Day 4 of TEI/XML Bootcamp

Day 4 has come and gone. What did I learn? XML is not easy. Programming is even tough business, not for the faint of heart or mind. The main challenge that I had, and made my head spin, was learning the complexities behind XHTML and XSLT. A powerful tool for the construction of the Semantic Web is XHTML. Most people are acquainted with the "meta" tags which can be used to embed metadata about the document as a whole. Yet there are more powerful, granular techniques available too. Although largely unused by web authors, XHTML and XSLT offer numerous facilities for introducing semantic hints into markup to allow machines to infer more about the web page content than just the text. These tools include the "class" attribute, used most often with CSS stylesheets. A strict application of these can allow data to be extracted by a machine from a document intended for human consumption.

Although there have been several proposals for embedding RDF inside HTML pages, the technique of using XSLT transformations has a much broader appeal. Because not everyone is keen to learn RDF, and it thus presents a barrier to the creation of semantically rich web pages. Using XSLT provides a way for web developers to add semantic information with minimal extra effort. Dan Connolly of the W3C has conducted quite a number of experiments in this area, including HyperRDF, which extracts RDF statements from suitably marked-up XHTML pages. What can librarians do?

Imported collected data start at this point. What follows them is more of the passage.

(** ** [functions.rs] *)

Module TimFunctionId.
Inductive t : Type :=
| AuxValveSuperset | AuxValve (n : Z) | FrontPto | RearPto | FrontHitch | RearHitch
| VehicleSpeed | ExternalGuidance.
#[global] Instance eq_dec : EqDecision t.
Proof. solve_decision. Defined.
Definition from_u8 (raw : Z) : option t :=
  match raw with
  | 0x00 => Some AuxValveSuperset
  | 0x40 => Some FrontPto | 0x41 => Some RearPto
  | 0x42 => Some FrontHitch | 0x43 => Some RearHitch
  | 0x44 => Some VehicleSpeed | 0x46 => Some ExternalGuidance
  | _ => if (0x01 <=? raw) && (raw <=? 0x20) then Some (AuxValve raw) else None
  end.
Definition as_u8 (f : t) : Z :=
  match f with
  | AuxValveSuperset => 0x00 | AuxValve n => n
  | FrontPto => 0x40 | RearPto => 0x41 | FrontHitch => 0x42 | RearHitch => 0x43
  | VehicleSpeed => 0x44 | ExternalGuidance => 0x46
  end.
Definition is_driving_function (f : t) : bool :=
  match f with ExternalGuidance | VehicleSpeed => true | _ => false end.
(** The valves the wire can name. *)
Definition valid (f : t) : Prop := match f with AuxValve n => 0x01 <= n <= 0x20 | _ => True end.
End TimFunctionId.

Module TimExitReason.
Inductive t : Type :=
| AllClear | OperatorPresenceNotDetected | ImplementReleasedControl | OperatorOverride
| OperatorControlNotInValidPosition | RemoteCommandTimeout | RemoteCommandOutOfRange
| FunctionNotCalibrated | OperatorControlFault | FunctionFault | ControlUnitInDiagnosticMode
| AlternateGuidanceSystemActive | VehicleSpeedTooHigh | VehicleSpeedTooLow
| TransmissionGearDisallows | HydraulicOilTemperatureTooLow | HydraulicOilLevelTooLow
| ManufacturerSpecific | Error.
#[global] Instance eq_dec : EqDecision t.
Proof. solve_decision. Defined.
Definition from_u8 (raw : Z) : option t :=
  match Z.land raw 0x1F with
  | 0x00 => Some AllClear | 0x01 => Some OperatorPresenceNotDetected
  | 0x02 => Some ImplementReleasedControl | 0x03 => Some OperatorOverride
  | 0x04 => Some OperatorControlNotInValidPosition | 0x05 => Some RemoteCommandTimeout
  | 0x06 => Some RemoteCommandOutOfRange | 0x07 => Some FunctionNotCalibrated
  | 0x08 => Some OperatorControlFault | 0x09 => Some FunctionFault
  | 0x0F => Some ControlUnitInDiagnosticMode | 0x10 => Some AlternateGuidanceSystemActive
  | 0x11 => Some VehicleSpeedTooHigh | 0x12 => Some VehicleSpeedTooLow
  | 0x13 => Some TransmissionGearDisallows | 0x14 => Some HydraulicOilTemperatureTooLow
  | 0x15 => Some HydraulicOilLevelTooLow | 0x1E => Some ManufacturerSpecific
  | 0x1F => Some Error
  | _ => None
  end.
Definition as_u8 (r : t) : Z :=
  match r with
  | AllClear => 0x00 | OperatorPresenceNotDetected => 0x01 | ImplementReleasedControl => 0x02
  | OperatorOverride => 0x03 | OperatorControlNotInValidPosition => 0x04
  | RemoteCommandTimeout => 0x05 | RemoteCommandOutOfRange => 0x06
  | FunctionNotCalibrated => 0x07 | OperatorControlFault => 0x08 | FunctionFault => 0x09
  | ControlUnitInDiagnosticMode => 0x0F | AlternateGuidanceSystemActive => 0x10
  | VehicleSpeedTooHigh => 0x11 | VehicleSpeedTooLow => 0x12 | TransmissionGearDisallows => 0x13
  | HydraulicOilTemperatureTooLow => 0x14 | HydraulicOilLevelTooLow => 0x15
  | ManufacturerSpecific => 0x1E | Error => 0x1F
  end.
Definition is_operator_initiated (r : t) : bool :=
  match r with
  | OperatorPresenceNotDetected | OperatorOverride | OperatorControlNotInValidPosition => true
  | _ => false
  end.
Definition is_client_fault (r : t) : bool :=
  match r with RemoteCommandTimeout | RemoteCommandOutOfRange => true | _ => false end.
End TimExitReason.

(** ** [automation.rs] *)

Module AutomationState.
Inductive t : Type :=
| Unavailable | NotReady | ReadyToEnable | Enabled | Pending | ActiveNotLimited
| ActiveLimitedHigh | ActiveLimitedLow | Fault | Error | NotAvailable.
#[global] Instance eq_dec : EqDecision t.
Proof. solve_decision. Defined.
Definition from_u8 (raw : Z) : option t :=
  match Z.land raw 0x0F with
  | 0x0 => Some Unavailable | 0x1 => Some NotReady | 0x2 => Some ReadyToEnable
  | 0x3 => Some Enabled | 0x4 => Some Pending | 0x5 => Some ActiveNotLimited
  | 0x6 => Some ActiveLimitedHigh | 0x7 => Some ActiveLimitedLow
  | 0xD => Some Fault | 0xE => Some Error | 0xF => Some NotAvailable
  | _ => None
  end.
Definition as_u8 (s : t) : Z :=
  match s with
  | Unavailable => 0x0 | NotReady => 0x1 | ReadyToEnable => 0x2 | Enabled => 0x3
  | Pending => 0x4 | ActiveNotLimited => 0x5 | ActiveLimitedHigh => 0x6
  | ActiveLimitedLow => 0x7 | Fault => 0xD | Error => 0xE | NotAvailable => 0xF
  end.
Definition is_active (s : t) : bool :=
  match s with ActiveNotLimited | ActiveLimitedHigh | ActiveLimitedLow => true | _ => false end.
Definition rank (s : t) : Z :=
  match s with
  | NotAvailable => 0 | Unavailable => 1 | NotReady => 2 | ReadyToEnable => 3 | Enabled => 4
  | Pending => 5 | ActiveNotLimited => 6 | ActiveLimitedHigh | ActiveLimitedLow => 7
  | Error => 8 | Fault => 9
  end.
(** [max_by_key]: the last of the greatest. *)
Definition highest (states : list t) : t :=
  match states with
  | [] => NotAvailable
  | s :: states => foldl (fun m s => if rank m <=? rank s then s else m) s states
  end.
End AutomationState.

Record FunctionState : Type := mkFunctionState {
  fn_function : TimFunctionId.t;
  fn_state : AutomationState.t;
  fn_exit_reason : TimExitReason.t
}.
Definition FunctionState_new (function : TimFunctionId.t) : FunctionState :=
  mkFunctionState function AutomationState.NotAvailable TimExitReason.AllClear.
(** The functions of [AutomationStates], in the order they were first set. *)
Definition AutomationStates : Type := list FunctionState.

The Resource Description and Access is just around the corner. And there is much buzz (good and bad) that it's going to change the way librarians and catalogers think about information science and librarianship. I encourage information professionals to be aware of the changes to come. Although most are not going to be involved directly with the Semantic Web, they can keep abreast of developments, particularly exciting developments in information organization and classification. Workshops and presentations about the RDA are out in droves. Pay attention. Stay tuned. There could relevancy in these new developments that spill into the SemWeb.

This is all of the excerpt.